WHAT TO DO: Set down all of the data again, character for character.

EXTRACTED INFORMATION:
(** * Sensitivity sampling and federated averaging: a shallow embedding

    The development follows the two Python modules of the framework:

    - [shfl/differential_privacy/sensitivity_sampler.py]
      ([SensitivitySampler]: [sample_sensitivity], [_sensitivity_sampler],
      [_sensitivity_norm], [_sensitivity_sampler_config]);
    - [shfl/federated_aggregator/fedavg_aggregator.py]
      ([FedAvgAggregator.aggregate_weights]).

    Python floats ([np.float64]) are idealised as mathematical reals: [R]
    with [exp], [ln], [sqrt] and the integer ceiling.  Rounding, NaN and
    overflow are outside the model; the single non-finite value the
    sampler itself writes ([np.inf], the initial fill of the sample array)
    is kept as a separate constructor.  Python exceptions are values of an
    error type and every call that can raise returns a sum. *)

From Stdlib Require Import Reals Ranalysis5 Lra Lia ZArith List Bool Epsilon.
From Stdlib Require Import Sorted Permutation.
Import ListNotations.

Set Implicit Arguments.

(** ** Exceptions and results *)

(** The exception classes that the modelled statements can raise, plus
    [InvalidConfiguration], the configuration-error class of the
    specification's taxonomy (no statement of the two modules raises it),
    plus whatever a collaborator object raises. *)
Inductive exn (E : Type) : Type :=
| TypeError
| ZeroDivisionError
| ValueError
| IndexError
| InvalidConfiguration
| Collaborator (e : E).

Arguments TypeError {E}.
Arguments ZeroDivisionError {E}.
Arguments ValueError {E}.
Arguments IndexError {E}.
Arguments InvalidConfiguration {E}.

Inductive result (E A : Type) : Type :=
| Ok (a : A)
| Raise (e : exn E).

Arguments Ok {E A} a.
Arguments Raise {E A} e.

ANSWER SPACE:
(** * Sensitivity sampling and federated averaging: a shallow embedding

    The development follows the two Python modules of the framework:

    - [shfl/differential_privacy/sensitivity_sampler.py]
      ([SensitivitySampler]: [sample_sensitivity], [_sensitivity_sampler],
      [_sensitivity_norm], [_sensitivity_sampler_config]);
    - [shfl/federated_aggregator/fedavg_aggregator.py]
      ([FedAvgAggregator.aggregate_weights]).

    Python floats ([np.float64]) are idealised as mathematical reals: [R]
    with [exp], [ln], [sqrt] and the integer ceiling.  Rounding, NaN and
    overflow are outside the model; the single non-finite value the
    sampler itself writes ([np.inf], the initial fill of the sample array)
    is kept as a separate constructor.  Python exceptions are values of an
    error type and every call that can raise returns a sum. *)

From Stdlib Require Import Reals Ranalysis5 Lra Lia ZArith List Bool Epsilon.
From Stdlib Require Import Sorted Permutation.
Import ListNotations.

Set Implicit Arguments.

(** ** Exceptions and results *)

(** The exception classes that the modelled statements can raise, plus
    [InvalidConfiguration], the configuration-error class of the
    specification's taxonomy (no statement of the two modules raises it),
    plus whatever a collaborator object raises. *)
Inductive exn (E : Type) : Type :=
| TypeError
| ZeroDivisionError
| ValueError
| IndexError
| InvalidConfiguration
| Collaborator (e : E).

Arguments TypeError {E}.
Arguments ZeroDivisionError {E}.
Arguments ValueError {E}.
Arguments IndexError {E}.
Arguments InvalidConfiguration {E}.

Inductive result (E A : Type) : Type :=
| Ok (a : A)
| Raise (e : exn E).

Arguments Ok {E A} a.
Arguments Raise {E A} e.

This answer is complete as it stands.